シュウとリーダーはそれぞれの得物をぶつけ合い、力量を測っていた。
シュウが【スティンガー】で弾き飛ばそうとするとリーダーはそれを、少し後退したが短剣で受け止める。

「くっ。流石は真紅の狩人の名前を持つだけの事はあるようだな?パワーとスキルが今まで殺して来た奴とは桁違いだ」

「アンタこそ、俺のスティンガーを初見で止めたのはアンタが初めだ」

「俺も久しぶりに本気を出せそうだ。いくぞ」

リーダーが構えると持っていた短剣が赤く光りだし、シュウに向かって振り下ろした。シュウはそれをリベリオンで受け止めるが・・・

(パワーが・・・上がった!?)

「うおおおおおお!!!」

リーダーが振り切るとシュウはその反動で吹き飛び、木に激突してしまった。
シュウはカハッと肺の中の酸素を吐き出してしまうが、顔は笑っていた。これ程まで楽しませてくれる敵に出会えた事にシュウの心の中は恐怖よりも喜びが大きかった。
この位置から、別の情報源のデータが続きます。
Lemma stricmp_fold a b :
  Forall (fun c => 0 < c) a -> Forall (fun c => 0 < c) b -> stricmp a b = true <-> fold_case a = fold_case b.
Proof. intros A B. unfold stricmp. rewrite Z.eqb_eq. now apply StrICmp_zero. Qed.

Lemma valid_name_ok t name : mcCheckValidName t name = true -> name_ok name.
Proof.
  unfold mcCheckValidName. destruct name as [|c name]; [discriminate|].
  destruct (_ || _); [discriminate|]. destruct (existsb _ _) eqn:G; [discriminate|]. cbn [hd tl].
  rewrite andb_true_iff, forallb_forall. intros [A B].
  assert (P : Forall (fun c => 0 < c) (c :: name)).
  { constructor; [unfold sqlite3Isalpha in A; lia|]. apply Forall_forall. intros x H. now apply alnum_pos, B. }
  split; [discriminate|]. split; [exact P|]. intros F. cbn [existsb] in G. apply orb_false_iff in G as [G _].
  rewrite (proj2 (stricmp_fold _ (str "global") P ltac:(repeat constructor)) F) in G. discriminate.
Qed.

Lemma valid_name_fresh t name :
  mcCheckValidName t name = true -> existsb (stricmp name) (map cp_name (live (cipherTable t))) = false.
Proof.
  unfold mcCheckValidName. destruct (_ || _); [discriminate|].
  destruct (existsb _ _) eqn:E; [discriminate|]. intros _. cbn in E. now apply orb_false_iff in E.
Qed.

Lemma fresh_not_in name l :
  name_ok name -> Forall (fun c => name_ok (cp_name c)) l -> existsb (stricmp name) (map cp_name l) = false ->
  ~ In (fold_case name) (map (fun c => fold_case (cp_name c)) l).
Proof.
  intros (_ & N & _) H E I. apply in_map_iff in I as (c & F & I).
  assert (X : existsb (stricmp name) (map cp_name l) = true).
  { apply existsb_exists. exists (cp_name c). split; [now apply in_map|].
    apply stricmp_fold; [exact N| |now symmetry]. eapply Forall_forall in H; [apply H|exact I]. }
  congruence.
Qed.

Lemma upd_app_mid {A} (l r : list A) x y : upd (l ++ x :: r) (length l) y = l ++ y :: r.
Proof. induction l as [|z l IH]; cbn [app upd length]; [reflexivity|]. now rewrite IH. Qed.

(** A new entry takes the place of the first sentinel. *)
Lemma table_append l c n :
  (length l < n)%nat ->
  upd (l ++ repeat globalSentinelParams (n - length l)) (length l) c =
  (l ++ [c]) ++ repeat globalSentinelParams (n - length (l ++ [c])).
Proof.
  intros L. rewrite length_app. cbn [length]. replace (n - length l)%nat with (S (n - (length l + 1))) by lia.
  rewrite <- app_assoc. apply upd_app_mid.
Qed.

Lemma ciphers_ok_snoc l c :
  ciphers_ok l -> name_ok (cp_name c) -> ~ In (fold_case (cp_name c)) (map (fun c => fold_case (cp_name c)) l) ->
  cp_id c = Z.of_nat (length l) + 1 -> Forall param_ok (cp_params c) -> ciphers_ok (l ++ [c]).
Proof.
  intros (N & M & I & P) A F E Q. unfold ciphers_ok. rewrite !map_app, length_app. cbn [map length].
  split; [|split; [|split]].
  - apply NoDup_app; [exact N|repeat constructor; easy|]. intros x X [<-|[]]. now apply F.
  - apply Forall_app. auto.
  - rewrite seq_app, map_app, <- I. cbn. f_equal. f_equal. lia.
  - apply Forall_app. auto.
Qed.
「今の攻撃は効いたな。リアルだったら一発KOだったな・・・」

「どうした?狩人の力はこんなものなのか?ならば今までの奴、同様にお前を殺すぞ?」

「Getcha(まさか)。あれが俺の全力だと思わねぇ事だ。パワーにはパワーをだ」

シュウはリベリオンを消すと最強の攻撃力を誇る、べオウルフを装着し構える。

「ちゃんと受けろよ?この武器は加減が出来ねぇからよ?」

「ふっ、面白い。C’mon(来いよ)!!」

シュウはべオウルフの力を最大限に溜めるとブーツの噴出力を生かし、地面を滑るようにリーダーに近づくと・・・

「Chew on this(これでも喰らえ)!!!」

右のストレートパンチをリーダーのフードで隠れている顔面目掛けて、放つ。リーダーはそれを斧で受け止めようとしたが短剣と右篭手が振れた瞬間・・・

バキィィィン!!

と、鈍い音を立てて短剣が砕け散った。
それもそうだろう、べオウルフは使い手によっては地面を砕く程の威力を誇っている武器なのだから、斧なんか眼も暮れないだろう。そしてその右の鉄拳は顔から反れた物の胸部に直撃し、リーダーを吹き飛ばした。そして吹き飛んだ後、地面に転がり、倒れ付した。
リーダーのHPは今の攻撃で2割近くまで減っていた。リーダーの危険に感付いた残りの二人は、リーダーを庇うように出る。そしてシュウはラフィン・コフィンに戦闘力が残されていない事を確認するとべオウルフをリベリオンに替えると背中に担ぐ。

「逃げな。もうじきキリト達が仲間を引き連れてここにやってくると思う。ここで無駄死にしたくねぇだろう?」

シュウの言葉に促されたのかメンバーはリーダーを両脇から担ぐと、その場を後にしようとしたが、シュウがリーダーに向かって言い放つ。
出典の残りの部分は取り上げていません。